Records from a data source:
Lemma subs_write_ok topic l ks :
  mapM (saved_leaf d topic) l = Some ks → writes (encode_all (concat ks)) (subs_write d topic l).
Proof.
  revert ks. induction l as [|lf l IH]; intros ks Hm; cbn [mapM] in Hm; [injection Hm as <-; apply writes_nil|].
  destruct (saved_leaf d topic lf) as [k|] eqn:Hk; [|done]. cbn [mbind option_bind] in Hm.
  destruct (mapM _ l) as [ks'|]; [|done]. injection Hm as <-. cbn [concat]. rewrite encode_all_app. unfold saved_leaf in Hk.
  destruct (contexts d !! lf_context lf) as [x|] eqn:Hx; [|done]. cbn [mbind option_bind] in Hk.
  eapply writes_deref; [exact Hx|]. apply writes_seq; [|by apply IH].
  destruct (clean_session x); [injection Hk as <-; apply writes_nil|].
  destruct (id x) as [cid|] eqn:Hid; [|done]. injection Hk as <-. eapply writes_deref; [done|].
  rewrite encode_all_cons, encode_all_nil, app_nil_r. cbn [encode]. writes.
Qed.

Lemma retained_write_ok r ks : saved_retained d r = Some ks → writes (encode_all ks) (retained_write d r).
Proof.
  unfold saved_retained, retained_write. destruct r as [s|]; [|intros [= <-]; apply writes_nil].
  destruct (heap (dmsg d) !! s) as [st|] eqn:Hs; [|done]. cbn.
  destruct (ms_topic st) as [t|] eqn:Ht; [|done]. intros [= <-].
  eapply writes_deref; [exact Hs|]. eapply writes_deref; [exact Ht|].
  destruct (sys_topic t); [apply writes_nil|]. rewrite encode_all_cons, encode_all_nil, app_nil_r. cbn [encode]. writes.
Qed.

Lemma node_write_ok h topic level ks :
  saved_node d topic level h = Some ks → puts (encode_all ks) (_db_subs_retain_write d topic level h).
Proof.
  revert topic level ks. induction h as [t leaves r ch IH] using subhier_ind'. intros topic level ks Hk.
  cbn [saved_node] in Hk. cbn [_db_subs_retain_write]. cbv zeta in *. set (this := join_topic level topic t) in *.
  destruct (mapM _ leaves) as [ls|] eqn:Hl; [|done]. cbn [mbind option_bind] in Hk.
  destruct (saved_retained d r) as [rs|] eqn:Hr; [|done]. cbn [mbind option_bind] in Hk.
  destruct (_ ch) as [cs|] eqn:Hc in Hk; [|done]. injection Hk as <-. rewrite !encode_all_app.
  apply puts_then; [by apply subs_write_ok|]. apply puts_then; [by apply retained_write_ok|]. apply puts_lift.
  revert cs Hc. induction IH as [|h ch Hh _ IHch]; intros cs Hc; [injection Hc as <-; apply puts_nil|].
  destruct (saved_node d this (S level) h) as [k|] eqn:Hk; [|done]. cbn [mbind option_bind] in Hc.
  destruct (_ ch) as [cs'|] eqn:Hc' in Hc; [|done]. injection Hc as <-. rewrite encode_all_app.
  apply puts_seq; [by apply Hh|by apply IHch].
Qed.

Lemma tree_write_ok l ks :
  mapM (saved_root d) l = Some ks → puts (encode_all (concat ks)) (mqtt3_db_subs_retain_write d l).
Proof.
  revert ks. induction l as [|h l IH]; intros ks Hm; cbn [mapM] in Hm; [injection Hm as <-; apply puts_nil|].
  destruct (saved_root d h) as [k|] eqn:Hk; [|done]. cbn [mbind option_bind] in Hm.
  destruct (mapM _ l) as [ks'|]; [|done]. injection Hm as <-. cbn [concat]. rewrite encode_all_app.
  apply puts_seq; [|by apply IH]. unfold saved_root in Hk. destruct (sh_children h) as [|h' ch]; [injection Hk as <-; apply puts_nil|].
  rewrite <-(app_nil_r (encode_all k)). apply puts_seq; [by apply node_write_ok|apply puts_nil].
Qed.

Lemma write_first_ok sh k1 : saved_first d sh = Some k1 → writes (header ++ encode_all k1) (write_first d sh).
Proof.
  unfold saved_first. intros H1. destruct (mapM _ (msg_list _)) as [ss|] eqn:Hs; [|done]. injection H1 as <-.
  unfold header. rewrite encode_all_cons. cbn [encode]. rewrite <-!app_assoc. unfold write_first. writes. by apply message_store_write_ok.
Qed.

(** A disk that is full is noticed while the header, the configuration and the
    store are written; of the rest what fits is written. *)
Lemma write_db_ok time sh k1 k2 k3 R T f :
  saved_first d sh = Some k1 → saved_clients d time = Some k2 → saved_tree d = Some k3 → fine R T f →
  ∃ f1, (write_first d sh f = Some (inl 1, f1) ∧ write_db d time sh f = Some (inl 1, f1) ∧ stuck R (T ++ header ++ encode_all k1) f1 ∨
    write_first d sh f = Some (inr tt, f1) ∧ fine R (T ++ header ++ encode_all k1) f1 ∧
    ∃ f2, write_db d time sh f = Some (inr tt, f2) ∧ holds R (T ++ header ++ encode_all (k1 ++ k2 ++ k3)) f2) ∧ wf_stdio f1 = wf_stdio f.
Proof.
  intros H1 H2 H3 Hf. destruct (wr_fine _ _ (write_first_ok sh k1 H1) R T f Hf) as (f1 & Hf1 & Hp). exists f1. split; [|done].
  unfold saved_clients, saved_tree in H2, H3.
  destruct (mapM _ (contexts_by_id d).*2) as [cs|] eqn:Hc; [|done]. injection H2 as <-.
  destruct (mapM _ (subs_children d)) as [ts|] eqn:Ht; [|done]. injection H3 as <-.
  unfold write_db, ebind, bind at 1 3. destruct Hf1 as [[E Hf1]|[E Hf1]]; rewrite E; [right|left; done].
  split; [done|]. split; [done|].
  assert (Hrest : puts (encode_all (concat cs ++ concat ts))
    (mqtt3_db_client_write d time (contexts_by_id d).*2 ;;; mqtt3_db_subs_retain_write d (subs_children d))).
  { rewrite encode_all_app. apply puts_seq; [by apply writes_puts, client_write_ok|by apply tree_write_ok]. }
  destruct (Hrest R _ f1 (or_introl Hf1)) as ([] & f2 & Hr & Hf2). exists f2. unfold lift_m, bind at 1. rewrite Hr. split; [done|].
  rewrite (encode_all_app k1). by rewrite <-!(assoc_L (++)) in Hf2.
Qed.
End writer.

(** ** Integers *)

Lemma le_value_bytes n x : le_value (le_bytes n x) = x `mod` 256 ^ Z.of_nat n.
Proof.
  revert x. induction n as [|n IH]; intros x; cbn [le_bytes le_value]; [by rewrite Z.mod_1_r|].
  rewrite IH, Nat2Z.inj_succ, Z.pow_succ_r, Z.rem_mul_r by lia. lia.
Qed.

Lemma length_le_bytes n x : length (le_bytes n x) = n.
Proof. revert x. induction n; intros x; cbn; auto. Qed.

Lemma length_be_bytes n x : length (be_bytes n x) = n.
Proof. unfold be_bytes. by rewrite length_reverse, length_le_bytes. Qed.

Lemma be_value_bytes n x : be_value (be_bytes n x) = x `mod` 256 ^ Z.of_nat n.
Proof. unfold be_value, be_bytes. by rewrite reverse_involutive, le_value_bytes. Qed.

Lemma s64_signed t : - 2 ^ 63 ≤ t < 2 ^ 63 → s64 (t `mod` 2 ^ 64) = t.
Proof. intros Ht. unfold s64. rewrite Zplus_mod_idemp_l, Z.mod_small; lia. Qed.

(** ** The reader *)

(** [m] reads [a] from the bytes [bs] and leaves the rest. *)
Definition reads {A} (bs : bytes) (a : A) (m : M rstate (Z + A)) : Prop :=
  ∀ l v rest, m (RState l v (bs ++ rest)) = Some (inr a, RState l v rest).

Lemma reads_e bs : reads bs bs (read_e (length bs)).
Proof.
  intros l v rest. unfold read_e. cbn [rs_file rs_loading rs_version].
  rewrite decide_True by (rewrite length_app; lia). by rewrite take_app_length, drop_app_length.
Qed.

Lemma reads_then {A B} bs bs' a b m (k : A → M rstate (Z + B)) :
  reads bs a m → reads bs' b (k a) → reads (bs ++ bs') b (let? x := m in k x).
Proof. intros Hm Hk l v rest. unfold ebind, bind. rewrite <-app_assoc, Hm. apply Hk. Qed.

Lemma reads_map {A B} bs a m (k : A → B) : reads bs a m → reads bs (k a) (let? x := m in done_with (k x)).
Proof. intros Hm l v rest. unfold ebind, bind. by rewrite Hm. Qed.

Lemma reads_nil {A} (a : A) : reads [] a (done_with a).
Proof. done. Qed.

Lemma reads_e8 x : 0 ≤ x < 256 → reads (e8 x) x read_u8.
Proof.
  intros Hx. unfold read_u8. replace x with (le_value (e8 x)) at 2; [apply reads_map, (reads_e (e8 x))|].
  cbn. unfold u8. rewrite Z.mod_small; lia.
Qed.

# Activity
Show every line in the entries where the string "this" occurs.

# Solved exercise
  cbn [saved_node] in Hk. cbn [_db_subs_retain_write]. cbv zeta in *. set (this := join_topic level topic t) in *.
  destruct (saved_node d this (S level) h) as [k|] eqn:Hk; [|done]. cbn [mbind option_bind] in Hc.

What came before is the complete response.